**Task item:**
Using the records that follow, copy every line containing the word "JSON".

----

(** * Mechanic-Shop-V4: the request handlers and their business rules

    A shallow embedding of the Flask handlers of [application/blueprints]
    and of the model methods of [application/models.py], with the theorems
    that settle the specification's claims about them.

    Conventions of the embedding.
    - A Python value that comes out of a JSON body is a [pyval]; Python
      [int] is [Z] (unbounded, as in Python), Python [float] is an IEEE
      binary64 number, written with the Standard Library's [spec_float]
      at precision 53 and exponent bound 1024.
    - A builtin that can raise returns a [result]; an exception that no
      handler code catches reaches the application's generic error
      handler and becomes a 500 response.
    - The relational store is a record of tables.  A handler is a function
      from the committed store and the request to a response and the
      committed store after the request: what a handler does between its
      queries is visible to its later queries (the session flushes before
      each query) and becomes the new store at [db.session.commit()]; a
      handler that returns before committing, or whose transaction is
      rolled back, leaves the store as it was.
    - The tables hold unbounded integers and texts.  A value that is
      outside its column makes the commit of the program raise; the
      model has no such failure, and the statements about written values
      assume that they fit ([fits_integer], [fits_string],
      [fits_offset]).
    - An instance that was committed is read again from its row at its
      next use; a [Numeric] column comes back as a [Decimal].
    - A request carries the JSON value of its body; a request whose body
      is not JSON is answered 415 by [request.json] and is outside the
      model. *)

From Stdlib Require Import ZArith List Bool Ascii String Lia Permutation Sorted.
From Stdlib Require Import SpecFloat.
From stdpp Require Import base option list gmap strings pretty.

----

**Answer space:**
    - A Python value that comes out of a JSON body is a [pyval]; Python
    - A request carries the JSON value of its body; a request whose body
      is not JSON is answered 415 by [request.json] and is outside the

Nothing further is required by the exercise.